Les larmes me sont venues aux yeux ce soir au moment de l'adoration du Saint Sacrement qui suit la commémoration de la Cène du Seigneur, au Jeudi Saint. Toutes les lectures et toutes les invocations, le rite aussi du "lavement des pieds" - impressionnant de voir notre archevêque, qui est très grand, s'agenouiller pour laver les pieds de quelques paroissiens - et enfin toute la liturgie convergent vers une logique : celle de l'amour offert. Le corps et le sang - l'existence entière - sont donnés en nourriture : peut-on aller plus loin dans l'offrande de soi? Voici un Dieu agenouillé devant l'homme, abaissé, offert, ouvert, oui, voici la logique de l'amour, du plus grand amour.
Dans des jours où tout nous raconte la logique inverse : celle de l'affrontement, de la conquête, de l'affirmation péremptoire de soi, de ses droits et privilèges, de son territoire - au mépris de ceux d'autrui. Voici la guerre érigée en norme de la vie, en héroïsme, comme si elle était autre chose qu'une impitoyable destruction de tout, un épouvantable gâchis dont personne ne sort vainqueur.

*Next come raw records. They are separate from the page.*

Lemma check_ge_Q_Ok loc lo q q' : check_ge_Q loc lo q = Ok q' <-> (lo <= q)%Q /\ q' = q.
Proof.
  unfold check_ge_Q. destruct (Qle_bool lo q) eqn:E.
  - apply Qle_bool_iff in E. naive_solver.
  - split; [discriminate|]. intros [H%Qle_bool_iff _]. congruence.
Qed.

Lemma check_le_Q_Ok loc hi q q' : check_le_Q loc hi q = Ok q' <-> (q <= hi)%Q /\ q' = q.
Proof.
  unfold check_le_Q. destruct (Qle_bool q hi) eqn:E.
  - apply Qle_bool_iff in E. naive_solver.
  - split; [discriminate|]. intros [H%Qle_bool_iff _]. congruence.
Qed.

Lemma field_present {A} d k dflt (co : list loc_part -> pyval -> vres A) v :
  dict_get k d = Some v -> field d k dflt co = co [LKey k] v.
Proof. unfold field. by intros ->. Qed.

Lemma field_absent {A} d k (dflt : option A) co :
  dict_get k d = None ->
  field d k dflt co = match dflt with Some a => Ok a | None => ferr [LKey k] Missing end.
Proof. unfold field. by intros ->. Qed.

#[export] Hint Rewrite coerce_opt_str_val coerce_str_list_val : ckx_rw.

Oui, deux logiques s'affrontent et il faut choisir. On nous dira bien sûr que la première logique, celle du Christ, est naïve. Je crois au contraire qu'il faut du courage pour se dépouiller, se mettre à nu, s'exposer - "Je n'ai pas protégé mon visage des outrages et des crachats", prophétisait déjà le "Serviteur" mystérieux d'Isaïe en lequel les chrétiens ont vu une préfiguration du Christ. Oui, dans cette logique-là, celle de l'amour, on ne se protège pas, et on va jusqu'à se laisser manger par des bouches indignes. Mais il n'y a là-dedans, encore une fois, rien de naïf : au bout du compte, c'est l'amour, et lui seul, cet amour-là, qui est pur don, c'est lui qui triomphe de la bête, la sale bête pourrissant l'humanité.
Voilà ce que ce soir, cette nuit, nous contemplons et adorons. C'est la "Voie" chrétienne qui exauce et exhausse l'humanité de l'homme : elle comble ses plus grandes aspirations, et elle l'élève.